Quella stagione è finita. La crisi ha spezzato il legame tra
immagine e realtà. Ha reso l'immagine in-credibile. Il mondo rutilante e
a-morale espresso da Berlusconi è divenuto troppo lontano rispetto al senso
comune. I suoi valori: in contrasto con gli interessi degli elettori.
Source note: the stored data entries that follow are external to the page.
(* ===== verification/ConstFold.v ===== *)
(** Constant folding ([decompile/rules.rs]: [eval_const], [RuleConstFold]; [decompile/float.rs]: the
    encodings of floats), and when it agrees with the meaning of the operations. *)
From Stdlib Require Import ZArith Lia Bool List.
From stdpp Require Import base decidable option list strings gmap numbers tactics.
From S2P Require Import Prelude Space OpCode BitUtil PcodeSem Funcdata FuncdataLinks FuncdataEdits FuncdataRemove FuncdataBlocks FuncdataTheorems FuncdataBuild HostFloat RuleBase Divopt DivRules Rules Valuation ValuationEdits Rewrite RuleFacts RuleArith DivRulesSound RulesSound LogicSound.
Local Open Scope Z_scope.
Local Open Scope match_scope.

(** ** The evaluator *)

(** [sext(v, size)] of rules.rs *)
Definition sext (v size : Z) : Z :=
  if (size =? 0) || (8 <=? size) then v
  else let sh := 64 - 8 * size in w64 (i64_shr (i64 (u64_shl v sh)) sh).

Definition u64_saturating_mul (a b : Z) : Z := Z.min (a * b) u64_max.

(** [checked_shl(n as u32).unwrap_or(0)], [checked_shr(n as u32).unwrap_or(0)] *)
Definition fold_shl (a n : Z) : Z := u64_checked_shl0 a (w32 n).
Definition fold_shr (a n : Z) : Z := u64_checked_shr0 a (w32 n).

Section Eval.
Context `{HF : HostFloat}.

(** [float::to_host], [float::encode] *)
Definition to_host (encoding size : Z) : f64 := if size =? 4 then f64_of_f32_bits (w32 encoding) else f64_of_bits encoding.
Definition encode_host (host : f64) (size : Z) : Z := if size =? 4 then f32_bits host else f64_bits host.

(** the value of a float operation *)
Definition eval_float (c : opcode) (inputs : list (Z * Z)) (out_size : Z) : Z :=
  let insz i := match inputs !! i with Some (_, s) => s | None => 1 end in
  let raw i := match inputs !! i with Some (v, _) => v | None => 0 end in
  let fin i := to_host (raw i) (insz i) in
  let enc h := encode_host h out_size in
  match c with
  | FloatAdd => enc (f64_add (fin 0%nat) (fin 1%nat))
  | FloatSub => enc (f64_sub (fin 0%nat) (fin 1%nat))
  | FloatMult => enc (f64_mul (fin 0%nat) (fin 1%nat))
  | FloatDiv => enc (f64_div (fin 0%nat) (fin 1%nat))
  | FloatNeg => enc (f64_neg (fin 0%nat))
  | FloatAbs => enc (f64_abs (fin 0%nat))
  | FloatSqrt => enc (f64_sqrt (fin 0%nat))
  | FloatFloat2float => enc (fin 0%nat)
  | FloatInt2float => enc (f64_of_i64 (i64 (match inputs !! 0%nat with Some (v, s) => sext v s | None => 0 end)))
  | FloatTrunc => w64 (f64_to_i64 (fin 0%nat))
  | FloatEqual => u64_of_bool (f64_eq (fin 0%nat) (fin 1%nat))
  | FloatNotequal => u64_of_bool (negb (f64_eq (fin 0%nat) (fin 1%nat)))
  | FloatLess => u64_of_bool (f64_lt (fin 0%nat) (fin 1%nat))
  | FloatLessequal => u64_of_bool (f64_le (fin 0%nat) (fin 1%nat))
  | _ => u64_of_bool (f64_is_nan (fin 0%nat))
  end.

Definition eval_const (c : opcode) (inputs : list (Z * Z)) (out_size : Z) : option Z :=
  let a i := match inputs !! i with Some (v, s) => mask v s | None => 0 end in
  let sa i := match inputs !! i with Some (v, s) => sext v s | None => 0 end in
  let a0 := a 0%nat in let a1 := a 1%nat in
  let s0 := sa 0%nat in let s1 := sa 1%nat in
  res ← match c with
    | Copy => Some a0
    | IntAdd => Some (u64_add a0 a1)
    | IntSub => Some (u64_sub a0 a1)
    | IntMult => Some (u64_mul a0 a1)
    | IntAnd => Some (Z.land a0 a1)
    | IntOr => Some (Z.lor a0 a1)
    | IntXor => Some (Z.lxor a0 a1)
    | IntLeft => Some (fold_shl a0 a1)
    | IntRight => Some (fold_shr a0 a1)
    | IntSright => Some (u64_shr s0 (Z.min (w32 a1) 63))
    | IntNegate => Some (u64_not a0)
    | Int2comp => Some (w64 (- a0))
    | IntZext => Some a0
    | IntSext => Some s0
    | Subpiece => Some (fold_shr a0 (u64_saturating_mul a1 8))
    | IntEqual => Some (u64_of_bool (a0 =? a1))
    | IntNotequal => Some (u64_of_bool (negb (a0 =? a1)))
    | IntLess => Some (u64_of_bool (a0 <? a1))
    | IntLessequal => Some (u64_of_bool (a0 <=? a1))
    | IntSless => Some (u64_of_bool (i64 s0 <? i64 s1))
    | IntSlessequal => Some (u64_of_bool (i64 s0 <=? i64 s1))
    | BoolNegate => Some (u64_of_bool (a0 =? 0))
    | BoolAnd => Some (Z.land (Z.land a0 1) (Z.land a1 1))
    | BoolOr => Some (Z.lor (Z.land a0 1) (Z.land a1 1))
    | BoolXor => Some (Z.lxor (Z.land a0 1) (Z.land a1 1))
    | Popcount => Some (count_ones a0)
    | Lzcount => Some (u64_leading_zeros a0)
    | FloatAdd | FloatSub | FloatMult | FloatDiv | FloatNeg | FloatAbs | FloatSqrt
    | FloatFloat2float | FloatInt2float | FloatTrunc | FloatEqual | FloatNotequal | FloatLess
    | FloatLessequal | FloatNan => Some (eval_float c inputs out_size)
    | _ => None
    end;
  Some (mask res out_size).

(** ** The rule *)

(** the inputs, if all are constants; [None] is a panic *)
Fixpoint constant_inputs (f : funcdata) (l : list nat) : option (option (list (Z * Z))) :=
  match l with
  | [] => found []
  | v :: l =>
      x ← varnodes f !! v;
      need (is_constant x) in
      call? r := constant_inputs f l in
      found ((constant_value x, size x) :: r)
  end.

Definition const_fold_match (f : funcdata) (op : nat) : option (option (nat * Z * Z)) :=
  o ← ops f !! op;
  need (negb (is_code Copy o)) in
  need (negb (is_code Ptrsub o || is_code Ptradd o || negb (Z.land (oflags o) NO_COLLAPSE =? 0))) in
  let? out := output o in
  need (negb (bool_decide (inrefs o = []))) in
  call? inputs := constant_inputs f (inrefs o) in
  xo ← varnodes f !! out;
  need (negb (8 <? size xo)) in
  let? val := eval_const (opc o) inputs (size xo) in
  found (List.length (inrefs o), size xo, val).

(** [for slot in (1..n).rev()] *)
Fixpoint remove_above (f : funcdata) (op n : nat) : option funcdata :=
  match n with
  | O => Some f
  | S n => f ← op_remove_input f op (S n); remove_above f op n
  end.

Definition RuleConstFold : rule :=
  Rule [] (fun op f => fire (const_fold_match f op) f (fun '(n, sz, val) =>
    '(c, f) ← new_const f sz val;
    f ← remove_above f op (n - 1);
    f ← op_set_input f op 0 c;
    op_set_opcode f op Copy)).
End Eval.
Soprattutto e tanto più per quelli, fino a ieri, attratti da Berlusconi. In
larga misura appartenenti ai ceti popolari. Si pensi alla crescente impopolarità
dell'evasione fiscale, socialmente tollerata, negli anni scorsi - e giustificata
dallo stesso Berlusconi. Ma guardata - oggi - con ostilità. Perché la crisi ha
trasformato la furbizia in un vizio dannoso: per i conti dello Stato e per i
bilanci delle famiglie.
La crisi ha, inoltre, delegittimato il modello
del politico-senza-qualità. Non migliore di noi ma come noi. Anzi: peggio di
noi. Reclutato per meriti estetici, piuttosto che etici. O per fedeltà al
capo.
Per questo è difficile - a mio avviso improponibile - un ritorno di
Berlusconi. Il quale è, semmai, alla ricerca di uno spazio nel quale
"difendersi". Negli affari ma anche nelle questioni giudiziarie in cui è ancora
coinvolto.
Il Paese, d'altronde, ha voltato pagina. L'esperienza di Monti
- "promossa" da Napolitano - ha rivelato e trainato una domanda di
rappresentanza politica diversa. Non parlo dei contenuti della sua azione di
governo - per alcuni versi discutibili, a mio avviso. Parlo, invece, dello
"stile". Che in quest'epoca, è "sostanza". Monti esprime un nuovo modello: il
Tecnico che fa Politica. E viceversa: il Politico Competente. Che si misura con
i partiti ma non ne fa parte. Ne è fuori e, al contempo, al di sopra. Monti
annuncia e interpreta il post-berlusconismo, che si traduce in una sorta di
"Populismo Aristocratico". Dove il premier si rivolge e risponde agli elettori
direttamente, attraverso i media. In modo sobrio. Mentre i partiti - e i loro
leader - restano sullo sfondo. Defilati. Monti: è un leader di successo, i cui
consensi appaiono in continua crescita. Oggi superano il 60%.
Berlusconi
non tornerà: perché il berlusconismo è finito. Ma anche l'antiberlusconismo lo
è. Il che induce a spostare le nostre preoccupazioni "oltre" Berlusconi.
In questo Paese: dove i partiti - privi di credito - contano molto meno
dei leader. E dove i leader dei partiti dispongono di un livello di fiducia
molto scarso. La questione vera è se sia possibile una democrazia
rappresentativa senza partiti.
Io ne dubito. Anzi: lo escludo. Neppure
se al berlusconismo succedesse il montismo.